Work order: All lines of the records below that contain the word "target" must be listed.

Data provided:
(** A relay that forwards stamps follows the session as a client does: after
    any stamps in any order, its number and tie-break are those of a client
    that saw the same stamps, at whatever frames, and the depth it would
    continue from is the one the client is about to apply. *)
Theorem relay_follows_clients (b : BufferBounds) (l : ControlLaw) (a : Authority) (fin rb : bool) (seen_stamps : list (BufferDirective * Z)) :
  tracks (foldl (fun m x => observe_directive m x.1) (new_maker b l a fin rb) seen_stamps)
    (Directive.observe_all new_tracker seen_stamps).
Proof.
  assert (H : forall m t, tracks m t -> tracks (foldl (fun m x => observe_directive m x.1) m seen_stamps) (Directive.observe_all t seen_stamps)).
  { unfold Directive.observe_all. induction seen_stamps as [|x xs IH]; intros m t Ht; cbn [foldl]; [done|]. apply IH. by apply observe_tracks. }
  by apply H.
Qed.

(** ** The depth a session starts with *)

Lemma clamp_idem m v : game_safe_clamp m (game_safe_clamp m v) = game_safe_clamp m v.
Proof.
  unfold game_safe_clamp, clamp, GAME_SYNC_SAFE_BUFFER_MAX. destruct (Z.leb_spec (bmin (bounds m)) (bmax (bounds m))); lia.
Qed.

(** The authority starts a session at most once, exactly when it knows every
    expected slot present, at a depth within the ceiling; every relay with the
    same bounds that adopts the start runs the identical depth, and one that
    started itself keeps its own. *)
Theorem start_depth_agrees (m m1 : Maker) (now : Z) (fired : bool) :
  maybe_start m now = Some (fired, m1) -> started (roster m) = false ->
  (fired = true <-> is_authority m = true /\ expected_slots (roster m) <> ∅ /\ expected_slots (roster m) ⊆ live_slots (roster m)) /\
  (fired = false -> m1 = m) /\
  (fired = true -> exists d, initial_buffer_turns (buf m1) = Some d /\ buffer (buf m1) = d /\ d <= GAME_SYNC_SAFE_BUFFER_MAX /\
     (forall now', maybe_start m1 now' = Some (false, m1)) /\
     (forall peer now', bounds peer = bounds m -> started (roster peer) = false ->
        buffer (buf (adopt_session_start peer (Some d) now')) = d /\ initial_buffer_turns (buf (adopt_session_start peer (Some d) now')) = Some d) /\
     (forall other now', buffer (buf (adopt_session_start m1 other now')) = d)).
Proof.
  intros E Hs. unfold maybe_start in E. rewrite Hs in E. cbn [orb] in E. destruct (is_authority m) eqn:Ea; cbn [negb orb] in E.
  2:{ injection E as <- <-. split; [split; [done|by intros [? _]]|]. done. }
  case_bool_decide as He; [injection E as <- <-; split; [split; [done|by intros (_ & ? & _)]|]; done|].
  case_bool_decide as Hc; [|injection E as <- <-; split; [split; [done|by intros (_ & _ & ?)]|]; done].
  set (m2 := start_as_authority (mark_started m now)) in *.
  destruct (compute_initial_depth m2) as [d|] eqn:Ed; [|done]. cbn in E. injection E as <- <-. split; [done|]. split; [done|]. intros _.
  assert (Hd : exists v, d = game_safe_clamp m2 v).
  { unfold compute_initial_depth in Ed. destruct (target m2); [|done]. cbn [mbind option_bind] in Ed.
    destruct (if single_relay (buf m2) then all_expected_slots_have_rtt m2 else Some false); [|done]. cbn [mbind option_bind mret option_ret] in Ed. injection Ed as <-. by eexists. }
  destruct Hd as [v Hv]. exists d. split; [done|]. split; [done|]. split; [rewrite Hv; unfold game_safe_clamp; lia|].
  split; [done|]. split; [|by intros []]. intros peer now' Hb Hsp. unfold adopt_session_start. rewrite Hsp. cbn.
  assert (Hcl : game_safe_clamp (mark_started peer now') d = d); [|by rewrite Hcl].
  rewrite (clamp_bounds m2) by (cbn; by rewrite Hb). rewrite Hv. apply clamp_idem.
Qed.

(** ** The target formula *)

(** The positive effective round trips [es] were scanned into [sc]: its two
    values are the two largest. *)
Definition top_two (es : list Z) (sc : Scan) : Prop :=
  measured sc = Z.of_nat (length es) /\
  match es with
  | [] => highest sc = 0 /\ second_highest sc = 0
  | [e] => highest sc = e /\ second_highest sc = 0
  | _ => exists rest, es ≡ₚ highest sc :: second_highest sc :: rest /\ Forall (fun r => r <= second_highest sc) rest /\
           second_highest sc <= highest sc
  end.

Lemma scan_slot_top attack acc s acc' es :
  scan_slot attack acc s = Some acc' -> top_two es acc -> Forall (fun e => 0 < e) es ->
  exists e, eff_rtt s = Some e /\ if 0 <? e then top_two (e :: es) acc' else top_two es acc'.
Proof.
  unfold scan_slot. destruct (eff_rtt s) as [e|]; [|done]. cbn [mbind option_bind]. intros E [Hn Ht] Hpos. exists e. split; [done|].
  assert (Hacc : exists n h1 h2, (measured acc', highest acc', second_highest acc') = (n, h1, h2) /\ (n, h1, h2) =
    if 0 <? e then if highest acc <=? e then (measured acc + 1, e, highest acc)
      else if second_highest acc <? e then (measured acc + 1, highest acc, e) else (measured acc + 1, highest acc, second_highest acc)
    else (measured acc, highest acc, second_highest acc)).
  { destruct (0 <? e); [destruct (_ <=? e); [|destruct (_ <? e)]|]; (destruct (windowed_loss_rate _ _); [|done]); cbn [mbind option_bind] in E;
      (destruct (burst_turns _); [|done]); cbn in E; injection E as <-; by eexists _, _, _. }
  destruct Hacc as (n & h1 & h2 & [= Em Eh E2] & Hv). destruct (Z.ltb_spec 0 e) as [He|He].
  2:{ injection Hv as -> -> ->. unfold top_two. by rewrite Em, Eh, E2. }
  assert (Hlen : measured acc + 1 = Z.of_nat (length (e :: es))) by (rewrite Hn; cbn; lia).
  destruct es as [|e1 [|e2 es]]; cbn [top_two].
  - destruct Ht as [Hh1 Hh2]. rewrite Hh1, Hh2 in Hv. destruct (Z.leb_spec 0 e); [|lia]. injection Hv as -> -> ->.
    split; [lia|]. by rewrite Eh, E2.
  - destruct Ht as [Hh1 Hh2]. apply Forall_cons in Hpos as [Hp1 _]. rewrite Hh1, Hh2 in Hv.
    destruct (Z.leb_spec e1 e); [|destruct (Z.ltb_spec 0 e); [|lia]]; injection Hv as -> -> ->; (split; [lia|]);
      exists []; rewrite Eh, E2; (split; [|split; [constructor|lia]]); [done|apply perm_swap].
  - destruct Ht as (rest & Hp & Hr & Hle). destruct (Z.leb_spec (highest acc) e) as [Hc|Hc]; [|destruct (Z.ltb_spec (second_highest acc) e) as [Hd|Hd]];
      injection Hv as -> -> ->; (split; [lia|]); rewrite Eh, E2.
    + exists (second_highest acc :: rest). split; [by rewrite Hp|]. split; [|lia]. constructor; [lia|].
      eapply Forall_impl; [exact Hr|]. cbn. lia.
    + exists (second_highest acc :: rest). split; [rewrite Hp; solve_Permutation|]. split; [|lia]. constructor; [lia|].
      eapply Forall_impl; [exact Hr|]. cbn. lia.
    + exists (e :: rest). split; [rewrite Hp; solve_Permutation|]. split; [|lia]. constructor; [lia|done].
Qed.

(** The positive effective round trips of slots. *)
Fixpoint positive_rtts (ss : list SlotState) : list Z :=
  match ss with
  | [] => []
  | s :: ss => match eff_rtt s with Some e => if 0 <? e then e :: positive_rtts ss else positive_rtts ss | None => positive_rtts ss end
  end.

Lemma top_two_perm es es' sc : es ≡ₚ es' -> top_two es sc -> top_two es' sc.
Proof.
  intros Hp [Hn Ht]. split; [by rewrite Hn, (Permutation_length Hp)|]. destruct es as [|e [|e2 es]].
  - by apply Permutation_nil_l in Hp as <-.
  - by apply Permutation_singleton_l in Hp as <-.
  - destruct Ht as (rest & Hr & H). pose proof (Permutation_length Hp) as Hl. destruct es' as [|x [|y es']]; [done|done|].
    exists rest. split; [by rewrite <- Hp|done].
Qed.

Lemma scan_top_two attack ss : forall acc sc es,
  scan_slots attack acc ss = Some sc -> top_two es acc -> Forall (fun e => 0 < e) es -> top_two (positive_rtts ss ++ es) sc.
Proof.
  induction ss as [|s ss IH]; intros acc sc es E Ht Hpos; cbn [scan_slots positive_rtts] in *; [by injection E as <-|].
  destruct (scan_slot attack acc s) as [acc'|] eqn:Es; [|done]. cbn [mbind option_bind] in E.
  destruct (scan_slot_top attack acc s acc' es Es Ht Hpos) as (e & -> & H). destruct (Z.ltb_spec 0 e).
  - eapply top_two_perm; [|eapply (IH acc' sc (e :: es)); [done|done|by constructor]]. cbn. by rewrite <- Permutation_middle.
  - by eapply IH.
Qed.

Response area:
  { unfold compute_initial_depth in Ed. destruct (target m2); [|done]. cbn [mbind option_bind] in Ed.
(** ** The target formula *)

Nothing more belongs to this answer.